[REQUIRED ACTION]: Filter the data below, keeping only lines that contain "What".

[DATA SHOWN]:
****************************************
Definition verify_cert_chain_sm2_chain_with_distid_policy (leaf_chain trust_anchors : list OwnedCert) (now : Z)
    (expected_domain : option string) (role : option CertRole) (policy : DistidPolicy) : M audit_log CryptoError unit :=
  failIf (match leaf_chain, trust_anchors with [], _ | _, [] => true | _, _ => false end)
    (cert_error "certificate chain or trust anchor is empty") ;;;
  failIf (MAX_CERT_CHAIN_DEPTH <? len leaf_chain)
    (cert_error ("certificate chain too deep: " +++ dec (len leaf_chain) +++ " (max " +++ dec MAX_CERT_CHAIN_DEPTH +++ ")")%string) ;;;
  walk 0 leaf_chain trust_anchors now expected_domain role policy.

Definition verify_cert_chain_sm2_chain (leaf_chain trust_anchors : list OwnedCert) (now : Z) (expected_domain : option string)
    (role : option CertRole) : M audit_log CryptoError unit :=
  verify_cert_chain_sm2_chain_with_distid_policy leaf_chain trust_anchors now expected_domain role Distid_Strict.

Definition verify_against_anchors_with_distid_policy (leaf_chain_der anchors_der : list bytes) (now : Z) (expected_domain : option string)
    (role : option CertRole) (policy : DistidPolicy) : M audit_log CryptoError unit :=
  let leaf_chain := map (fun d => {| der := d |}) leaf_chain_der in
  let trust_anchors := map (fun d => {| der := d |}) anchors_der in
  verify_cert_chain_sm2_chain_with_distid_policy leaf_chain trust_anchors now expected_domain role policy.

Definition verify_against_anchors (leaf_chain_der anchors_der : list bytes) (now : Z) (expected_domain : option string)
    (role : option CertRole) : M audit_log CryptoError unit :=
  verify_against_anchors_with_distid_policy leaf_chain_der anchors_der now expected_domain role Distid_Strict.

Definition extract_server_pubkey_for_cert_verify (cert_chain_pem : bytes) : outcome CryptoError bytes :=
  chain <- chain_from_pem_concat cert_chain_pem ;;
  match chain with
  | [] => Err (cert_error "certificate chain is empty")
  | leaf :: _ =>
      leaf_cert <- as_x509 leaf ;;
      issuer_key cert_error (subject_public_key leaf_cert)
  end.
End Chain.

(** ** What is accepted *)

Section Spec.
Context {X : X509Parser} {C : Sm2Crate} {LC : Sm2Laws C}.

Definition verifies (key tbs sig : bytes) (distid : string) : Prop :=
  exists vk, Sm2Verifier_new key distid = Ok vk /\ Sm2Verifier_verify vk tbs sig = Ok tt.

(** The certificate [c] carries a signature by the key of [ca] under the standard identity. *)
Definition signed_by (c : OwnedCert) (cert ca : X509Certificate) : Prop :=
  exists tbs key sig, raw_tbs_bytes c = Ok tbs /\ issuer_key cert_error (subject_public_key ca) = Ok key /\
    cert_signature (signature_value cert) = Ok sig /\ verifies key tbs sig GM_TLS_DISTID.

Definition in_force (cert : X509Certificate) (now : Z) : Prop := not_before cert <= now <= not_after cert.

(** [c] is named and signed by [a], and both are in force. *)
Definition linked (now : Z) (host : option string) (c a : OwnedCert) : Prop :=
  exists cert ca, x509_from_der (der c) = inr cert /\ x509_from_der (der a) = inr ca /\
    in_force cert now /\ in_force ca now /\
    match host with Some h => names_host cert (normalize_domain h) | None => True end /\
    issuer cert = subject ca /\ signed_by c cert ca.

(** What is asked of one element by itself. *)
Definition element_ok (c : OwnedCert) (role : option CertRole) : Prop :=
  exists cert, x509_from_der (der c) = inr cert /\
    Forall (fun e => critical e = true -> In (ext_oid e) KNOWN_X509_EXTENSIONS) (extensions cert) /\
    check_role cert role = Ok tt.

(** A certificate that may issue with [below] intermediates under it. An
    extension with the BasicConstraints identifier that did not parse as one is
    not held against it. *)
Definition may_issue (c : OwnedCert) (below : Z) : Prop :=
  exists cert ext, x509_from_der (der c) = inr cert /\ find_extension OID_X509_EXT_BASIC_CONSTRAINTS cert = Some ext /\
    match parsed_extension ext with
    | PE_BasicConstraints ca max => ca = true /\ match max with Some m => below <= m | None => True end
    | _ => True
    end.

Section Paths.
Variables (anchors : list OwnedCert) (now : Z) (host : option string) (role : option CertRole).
****************************************
[WORKED SOLUTION]:
(** ** What is accepted *)
(** What is asked of one element by itself. *)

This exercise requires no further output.